Start of Records for the task

(** Its order: by the [rating] document descending (average, then
    count), then newest first. *)
Lemma getByCategory_sorted db category :
  Sorted (sortLe [(ByRating, true); (ByCreatedAt, true)])
    (getByCategory db category).
Proof. apply sortCourses_sorted. Qed.

Lemma Sorted_weaken {A} (R S : relation A) (l : list A) :
  (∀ a b, R a b → S a b) → Sorted R l → Sorted S l.
Proof.
  intros HRS. induction 1 as [|a l Hl IH Hhd]; constructor; [done|].
  destruct Hhd; constructor; auto.
Qed.

(** In particular the averages never increase along the listing. *)
Lemma getByCategory_average_descending db category :
  Sorted (λ a b, (average (Course.rating b.2) <= average (Course.rating a.2))%Q)
    (getByCategory db category).
Proof.
  eapply Sorted_weaken, getByCategory_sorted.
  intros a b. unfold sortLe. simpl. unfold compareRating. intros H.
  apply Qle_alt. rewrite <- Qcompare_antisym.
  destruct (average (Course.rating a.2) ?= average (Course.rating b.2))%Q;
    simpl in *; done.
Qed.

(** C9. On two published Programming courses of equal average 4, the
    older with two reviews and the newer with one, the category listing
    puts the older course first: the tie is decided by the review count,
    and the listing is not in the order "average descending, then newest
    first". Every arrangement of the two courses that respects the sort
    specification of [getByCategory] is this one, whatever the sorting
    algorithm does with equal keys. *)
Theorem C9_category_tie_not_newest_first :
  (average (Course.rating olderCourse) == average (Course.rating newerCourse))%Q
  ∧ Course.createdAt olderCourse < Course.createdAt newerCourse
  ∧ getByCategory tieDb "Programming"
    = [(olderCourseId, olderCourse); (newerCourseId, newerCourse)]
  ∧ sortCourses byAverageThenNewest (find (λ _, true) tieDb)
    = [(newerCourseId, newerCourse); (olderCourseId, olderCourse)]
  ∧ ¬ Sorted (sortLe byAverageThenNewest) (getByCategory tieDb "Programming")
  ∧ ∀ l,
      l ≡ₚ find (λ c, bool_decide (Course.category c = "Programming")
                      && Course.isPublished c) tieDb →
      Sorted (sortLe [(ByRating, true); (ByCreatedAt, true)]) l →
      l = [(olderCourseId, olderCourse); (newerCourseId, newerCourse)].
Proof.
  split; [done|]. split; [done|]. split; [by vm_compute|].
  split; [by vm_compute|]. split.
  - apply (proj1 (bool_decide_eq_false _)). vm_compute. reflexivity.
  - intros l Hperm Hsorted.
    assert (Hfound :
      find (λ c, bool_decide (Course.category c = "Programming")
                 && Course.isPublished c) tieDb
      ≡ₚ [(olderCourseId, olderCourse); (newerCourseId, newerCourse)]).
    { first [ by vm_compute
            | transitivity [(newerCourseId, newerCourse);
                            (olderCourseId, olderCourse)];
              [by vm_compute | apply perm_swap] ]. }
    rewrite Hfound in Hperm. symmetry in Hperm.
    apply Permutation_length_2_inv in Hperm as [->| ->]; [done|].
    exfalso. revert Hsorted.
    apply (proj1 (bool_decide_eq_false _)). vm_compute. reflexivity.
Qed.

End of Records for the task

Work item ▸ Please quote the records above exactly, without skipping a line.

Answer to this problem ▸
(** Its order: by the [rating] document descending (average, then
    count), then newest first. *)
Lemma getByCategory_sorted db category :
  Sorted (sortLe [(ByRating, true); (ByCreatedAt, true)])
    (getByCategory db category).
Proof. apply sortCourses_sorted. Qed.

Lemma Sorted_weaken {A} (R S : relation A) (l : list A) :
  (∀ a b, R a b → S a b) → Sorted R l → Sorted S l.
Proof.
  intros HRS. induction 1 as [|a l Hl IH Hhd]; constructor; [done|].
  destruct Hhd; constructor; auto.
Qed.

(** In particular the averages never increase along the listing. *)
Lemma getByCategory_average_descending db category :
  Sorted (λ a b, (average (Course.rating b.2) <= average (Course.rating a.2))%Q)
    (getByCategory db category).
Proof.
  eapply Sorted_weaken, getByCategory_sorted.
  intros a b. unfold sortLe. simpl. unfold compareRating. intros H.
  apply Qle_alt. rewrite <- Qcompare_antisym.
  destruct (average (Course.rating a.2) ?= average (Course.rating b.2))%Q;
    simpl in *; done.
Qed.

(** C9. On two published Programming courses of equal average 4, the
    older with two reviews and the newer with one, the category listing
    puts the older course first: the tie is decided by the review count,
    and the listing is not in the order "average descending, then newest
    first". Every arrangement of the two courses that respects the sort
    specification of [getByCategory] is this one, whatever the sorting
    algorithm does with equal keys. *)
Theorem C9_category_tie_not_newest_first :
  (average (Course.rating olderCourse) == average (Course.rating newerCourse))%Q
  ∧ Course.createdAt olderCourse < Course.createdAt newerCourse
  ∧ getByCategory tieDb "Programming"
    = [(olderCourseId, olderCourse); (newerCourseId, newerCourse)]
  ∧ sortCourses byAverageThenNewest (find (λ _, true) tieDb)
    = [(newerCourseId, newerCourse); (olderCourseId, olderCourse)]
  ∧ ¬ Sorted (sortLe byAverageThenNewest) (getByCategory tieDb "Programming")
  ∧ ∀ l,
      l ≡ₚ find (λ c, bool_decide (Course.category c = "Programming")
                      && Course.isPublished c) tieDb →
      Sorted (sortLe [(ByRating, true); (ByCreatedAt, true)]) l →
      l = [(olderCourseId, olderCourse); (newerCourseId, newerCourse)].
Proof.
  split; [done|]. split; [done|]. split; [by vm_compute|].
  split; [by vm_compute|]. split.
  - apply (proj1 (bool_decide_eq_false _)). vm_compute. reflexivity.
  - intros l Hperm Hsorted.
    assert (Hfound :
      find (λ c, bool_decide (Course.category c = "Programming")
                 && Course.isPublished c) tieDb
      ≡ₚ [(olderCourseId, olderCourse); (newerCourseId, newerCourse)]).
    { first [ by vm_compute
            | transitivity [(newerCourseId, newerCourse);
                            (olderCourseId, olderCourse)];
              [by vm_compute | apply perm_swap] ]. }
    rewrite Hfound in Hperm. symmetry in Hperm.
    apply Permutation_length_2_inv in Hperm as [->| ->]; [done|].
    exfalso. revert Hsorted.
    apply (proj1 (bool_decide_eq_false _)). vm_compute. reflexivity.
Qed.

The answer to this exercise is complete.